According to the reports, a leaked database of thousands of telephone numbers believed to have been listed by multiple government clients of an Israeli surveillance technology firm includes over 300 verified Indian mobile telephone numbers, including those used by ministers, opposition leaders, journalists, the legal community, businessmen, government officials, scientists, rights activists, and others.
Forensic tests conducted as part of this project, the reports say, revealed clear signs of targeting by Pegasus spyware in 37 phones, of which 10 are Indian.
The leaked database was accessed by Paris-based media nonprofit Forbidden Stories and Amnesty International and shared with Le Monde, The Guardian, Washington Post, Die Zeit, Suddeutsche Zeitung, The Wire in India, and 10 other Mexican, Arab, and European news organisations as part of a collaborative investigation called the ‘Pegasus Project’.
A majority of the numbers identified in the list were geographically concentrated in 10 country clusters: India, Azerbaijan, Bahrain, Hungary, Kazakhstan, Mexico, Morocco, Rwanda, Saudi Arabia, and the United Arab Emirates, the reports say.
The Ministry of Electronics and Information and Technology rejected the reports of surveillance of journalists, ANI reported.

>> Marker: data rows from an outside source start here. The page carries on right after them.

(* ===== verification/HintQueue.v ===== *)
(** * Pending replication hints (include/cinder/node/hint_queue.hpp)

    The bounded queue as the code has it: an array of slots threaded by a
    doubly linked list in arrival order and by a free list, each slot with a
    generation that tags the handles given out for it.  [fifo] is what the queue
    promises: a list of hints, at most one per target and key, whose handles are
    never issued twice. *)

From S2P Require Import Prelude Types Bytes Protocol.
Import Lww LwwFacts.
Local Open Scope Z_scope.

Definition K_CAPACITY : nat := 1024.
Definition K_NONE : nat := K_CAPACITY.
Definition K_DEFAULT_MAX_BYTES : Z := 67108864.

Record QueuedHint := mkHint {
  hint_target : bytes;
  hint_req : Request;
  hint_expires : Z }.

Record Handle := mkHandle { h_index : nat; h_generation : Z }.

#[global] Instance Handle_eq_dec : EqDecision Handle.
Proof. solve_decision. Defined.

Record SnapshotEntry := mkSnap { snap_hint : QueuedHint; snap_handle : Handle }.

#[global] Instance QueuedHint_eq_dec : EqDecision QueuedHint.
Proof. solve_decision. Defined.

#[global] Instance SnapshotEntry_eq_dec : EqDecision SnapshotEntry.
Proof. solve_decision. Defined.

Record Slot := mkSlot {
  hint : option QueuedHint;
  sprev : nat;
  snext : nat;
  free_next : nat;
  generation : Z }.

#[global] Instance Slot_eq_dec : EqDecision Slot.
Proof. solve_decision. Defined.

Definition emptySlot : Slot := mkSlot None K_NONE K_NONE K_NONE 0.

(** The three sinks are the values behind the pointers; [None] is a null one. *)
Record HintQueue := mkQueue {
  slots : list Slot;
  next_unused : nat;
  free_head : nat;
  head : nat;
  tail : nat;
  qsize : Z;
  current_bytes : Z;
  peak_bytes : Z;
  max_bytes : Z;
  dropped : Z;
  entries_metric : option Z;
  bytes_metric : option Z;
  bytes_peak_metric : option Z }.

#[global] Instance HintQueue_eq_dec : EqDecision HintQueue.
Proof. solve_decision. Defined.

Definition emptyQueue : HintQueue :=
  mkQueue (replicate K_CAPACITY emptySlot) 0 K_NONE K_NONE K_NONE 0 0 0 K_DEFAULT_MAX_BYTES 0 None None None.

Definition with_slots (s : list Slot) (q : HintQueue) : HintQueue :=
  mkQueue s (next_unused q) (free_head q) (head q) (tail q) (qsize q) (current_bytes q) (peak_bytes q)
    (max_bytes q) (dropped q) (entries_metric q) (bytes_metric q) (bytes_peak_metric q).
Definition with_next_unused (n : nat) (q : HintQueue) : HintQueue :=
  mkQueue (slots q) n (free_head q) (head q) (tail q) (qsize q) (current_bytes q) (peak_bytes q)
    (max_bytes q) (dropped q) (entries_metric q) (bytes_metric q) (bytes_peak_metric q).
Definition with_free_head (n : nat) (q : HintQueue) : HintQueue :=
  mkQueue (slots q) (next_unused q) n (head q) (tail q) (qsize q) (current_bytes q) (peak_bytes q)
    (max_bytes q) (dropped q) (entries_metric q) (bytes_metric q) (bytes_peak_metric q).
Definition with_head (n : nat) (q : HintQueue) : HintQueue :=
  mkQueue (slots q) (next_unused q) (free_head q) n (tail q) (qsize q) (current_bytes q) (peak_bytes q)
    (max_bytes q) (dropped q) (entries_metric q) (bytes_metric q) (bytes_peak_metric q).
Definition with_tail (n : nat) (q : HintQueue) : HintQueue :=
  mkQueue (slots q) (next_unused q) (free_head q) (head q) n (qsize q) (current_bytes q) (peak_bytes q)
    (max_bytes q) (dropped q) (entries_metric q) (bytes_metric q) (bytes_peak_metric q).
Definition with_size (n : Z) (q : HintQueue) : HintQueue :=
  mkQueue (slots q) (next_unused q) (free_head q) (head q) (tail q) n (current_bytes q) (peak_bytes q)
    (max_bytes q) (dropped q) (entries_metric q) (bytes_metric q) (bytes_peak_metric q).
Definition with_bytes (n : Z) (q : HintQueue) : HintQueue :=
  mkQueue (slots q) (next_unused q) (free_head q) (head q) (tail q) (qsize q) n (peak_bytes q)
    (max_bytes q) (dropped q) (entries_metric q) (bytes_metric q) (bytes_peak_metric q).
Definition with_dropped (n : Z) (q : HintQueue) : HintQueue :=
  mkQueue (slots q) (next_unused q) (free_head q) (head q) (tail q) (qsize q) (current_bytes q) (peak_bytes q)
    (max_bytes q) n (entries_metric q) (bytes_metric q) (bytes_peak_metric q).

Definition setMaxBytes (n : Z) (q : HintQueue) : HintQueue :=
  mkQueue (slots q) (next_unused q) (free_head q) (head q) (tail q) (qsize q) (current_bytes q) (peak_bytes q)
    n (dropped q) (entries_metric q) (bytes_metric q) (bytes_peak_metric q).

Definition publishMetrics (q : HintQueue) : HintQueue :=
  let peak := Z.max (peak_bytes q) (current_bytes q) in
  mkQueue (slots q) (next_unused q) (free_head q) (head q) (tail q) (qsize q) (current_bytes q) peak
    (max_bytes q) (dropped q) ((λ _, qsize q) <$> entries_metric q) ((λ _, current_bytes q) <$> bytes_metric q)
    (Z.max peak <$> bytes_peak_metric q).

Definition setMetrics (entries bytes peak : option Z) (q : HintQueue) : HintQueue :=
  publishMetrics (mkQueue (slots q) (next_unused q) (free_head q) (head q) (tail q) (qsize q) (current_bytes q)
    (peak_bytes q) (max_bytes q) (dropped q) entries bytes peak).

“The allegations regarding government surveillance on specific people have no concrete basis or truth associated with it whatsoever. Similar claims were made regarding the use of Pegasus on WhatsApp by the Indian State. Those reports also had no factual basis and were categorically denied by all parties, including WhatsApp in the Indian Supreme Court”, ANI quoted the government as having said in its response.
Not the first time
This isn’t the first time that Pegasus has courted controversy in India.
In September 2018, The Citizen Lab, a Canadian organisation, published a comprehensive report identifying 45 countries, including India, where the spyware was being used.
According to the report, Pegasus and WhatsApp hacks were used in India by a group calling themselves Ganges to target journalists and activists. The targeting by the Ganges had “political themes”.
In October 2019, WhatsApp also revealed that journalists and human rights activists in India have been targets of surveillance by operators using Pegasus. This disclosure was followed by a lawsuit filed by WhatsApp in a US Federal Court in San Francisco, in which it alleged that the Israeli NSO Group, which owns Pegasus, targeted some 1,400 WhatsApp users with the spy software.
Indian journalists and activists who were allegedly snooped on included Bela Bhatia, a human rights activist and lawyer based in Bastar; Shalini Gera, another human rights lawyer based in Bastar, and Degree Prasad Chauhan, a tribal and Dalit rights activist based in Raigarh.
Following the revelations, questions about a possible meeting between representatives of NSO and the Chhattisgarh Police surfaced on 2 November 2019.
The Congress government in Chhattisgarh set up a three-member committee to look into it. However, in January 2020, the government said that “no evidence linking any government official to the snooping was found”. The government also said there was no evidence found regarding a presentation done by NSO in Chhattisgarh.
What is Pegasus?
Pegasus is software produced by the Israeli surveillance firm, the NSO Group. Pegasus sends a malware link to the target user and once the user clicks on it, the code that allows the surveillance is installed on the person’s phone.
According to Citizen’s Lab, once Pegasus is installed and the phone is exploited, the attacker has complete access to the target user’s phone.
It then begins contacting the operator’s command and control (C&C) servers to receive and execute operators’ commands and send back the target’s private data, including passwords, contact lists, calendar events, text messages, and live voice calls from popular mobile messaging apps. The operator can even turn on the phone’s camera and microphone to capture activity in the phone’s vicinity.
The use of Pegasus’s software to spy, first emerged in 2016, when Ahmed Mansoor, a human rights activist in the UAE, was targeted with an SMS link on his iPhone 6.